Все эти два или три года Есенин продолжал работать, часто скандалил, но, кажется, не пил. Захожу я как-то в «Лавку имажинистов». Есенин, взволнованный, счастливый, подает мне, уже с заготовленной надписью, свою только что вышедшую книжку «Исповедь хулигана». Я тут же залпом прочитываю ее, с удивлением смотрю на этого человека, шикарно одетого, играющего роль вожака своеобразной «золотой молодежи» в обнищалой, голодной, холодной Москве и способного писать такие блестящие, глубокие стихи.

– Знаешь, Полетаев, уже на немецкий, английский и французский перевод есть! Скоро пришлют – и с деньгами! – говорит Есенин с мальчишеской, хвастливой улыбкой.

А я не могу оторваться от книги. Я уже не здесь, в голодной Москве, я там – в есенинской деревне, как будто он какой волшебной силой перенес меня туда.

– Зачем ты даже в такие стихи вносишь похабщину? – говорю я.

Он долго нескладно убеждает меня, что это необходимо, что это его стиль. Возмущенный, говорю ему, что все «выверты» и все «скандалы» его – только реклама – и ничего больше. Он утверждает, что реклама необходима поэту, как и солидной торговой фирме, и что скандалить совсем не так уж плохо, что это обращает внимание дуры-публики.

– Ты знаешь, как Шекспир в молодости скандалил?

– А ты что же, непременно желаешь быть Шекспиром?

– Конечно.

Я не мог спорить, я сказал, что если Шекспир и стал великим поэтом, то не благодаря скандалам, а потому, что много работал.

– А я не работаю?

Есенин сказал это с какой-то даже обидой и гордостью и стал рассказывать, над чем и как усиленно он сейчас работает.

– Если я за целый день не напишу четырех строк хороших стихов, я не могу спать.

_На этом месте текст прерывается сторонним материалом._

(** ** Properties *)

(** C28. Down to the RPC socket: whatever SPDK answers, an engine that reports
    itself configured has had exactly the RPCs of its stack carried out, in
    order, where an error that the client tolerates counts as success: the
    transport, the local bdev (made anew when it was there), the mirror over
    the local bdev and the bdevs that SPDK answered to attaching, the subsystem,
    its namespace and its listener; and it slept at most 42 seconds a replica. *)
Theorem ConfigureEngine_rpcs (config : EngineConfig) (tr : list rpc_event) (e : SidecarEngine) :
  exec (interp (S:=side) (T:=both rpc pause) over_rpc (ConfigureEngine config)) tr (Ok e) →
  settled tr = stack_rpcs config (attached tr) ∧
  (paused tr ≤ 42 * second * Z.of_nat (length (ec_Replicas config)))%Z ∧
  e = NewEngine config.
Proof.
  intros (str & Hex & (Hs & Ha & Hp)%implements_over_rpc)%interp_exec.
  destruct (exec_wp _ _ _ _ Hex (configure_engine_wp config)) as (Hw & _ & _ & He & Ho & _).
  split_and!; [|by rw Hp|done]. by rw Hs Ho Ha stack_rpcs_of.
Qed.
End calls.

(** *** Running the engine against a target *)
Definition target_answers (refused : list string) (reason : string) (c : rpc_call)
    : string + option json :=
  match c with
  | Call method _ =>
      if existsb (String.eqb method) refused then inl reason
      else if String.eqb method "bdev_nvme_attach_controller"
      then inr (Some (JArr [JObj [("bdev_name", JStr "remote")]]))
      else inr None
  end.
Definition rpc_target (refused : list string) (reason : string) (c : call (both rpc pause))
    : reply (both rpc pause) c :=
  match c with inl c => target_answers refused reason c | inr _ => tt end.
#[local] Instance stack_environ : Environ := λ _, "".
Definition stack_run (refused : list string) (reason : string) :=
  run_interp (S:=side) (T:=both rpc pause) over_rpc
    (snapshot_handler (S:=both rpc pause) (rpc_target refused reason))
    (ConfigureEngine sample_config) tt.
Lemma stack_run_exec refused reason :
  exec (interp (S:=side) (T:=both rpc pause) over_rpc (ConfigureEngine sample_config))
    (stack_run refused reason).1.1.2 (stack_run refused reason).1.2.
Proof. apply (run_interp_trace _ _ _ _ _ eq_refl). Defined.

Lemma ConfigureEngine_rpcs_witness :
  (stack_run ["nvmf_create_transport"] "already exists").1.2 = Ok (NewEngine sample_config) ∧
  settled (stack_run ["nvmf_create_transport"] "already exists").1.1.2 =
    stack_rpcs sample_config ["remote"; "remote"].
Proof.
  split; [vm_compute; reflexivity|].
  exact (proj1 (ConfigureEngine_rpcs sample_config _ (NewEngine sample_config)
    (stack_run_exec ["nvmf_create_transport"] "already exists"))).
Defined.

(** The text "Invalid parameters" is also SPDK's for a namespace or a listener
    that it cannot add: against a target that always answers so, the engine
    reports itself configured, and its subsystem has neither. *)
Theorem configured_without_namespace :
  (stack_run ["nvmf_subsystem_add_ns"; "nvmf_subsystem_add_listener"] "Invalid parameters").1.2
  = Ok (NewEngine sample_config).
Proof. vm_compute. reflexivity. Qed.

Это была правда. Работал он неустанно. <…>

Помню Есенина в начале его славы. Его выступления в Политехническом музее. Политехнический музей был в то время средоточием литературной жизни Москвы. Он заменял поэтам и публике книги, журналы – все. Поэты, числом до шестидесяти, выступали здесь. Поэты всяких направлений, всяких фасонов, всяких школ. И, надо сказать, Есенин был здесь первым. Есенин был в самом расцвете. Вещи одна одной лучше выходили из-под его пера. И читал он великолепно – правда, немного театрально, но великолепно, чудесно читал! Как сейчас вижу его: наклонив свою пышную желтую голову вперед «бычком», весь – жест, весь – мимика и движение, он тщательно оттенял в чтении самую тончайшую мелодию стиха, очаровывая публику, забрасывая ее нарядными образами и неожиданно ошарашивая похабщиной.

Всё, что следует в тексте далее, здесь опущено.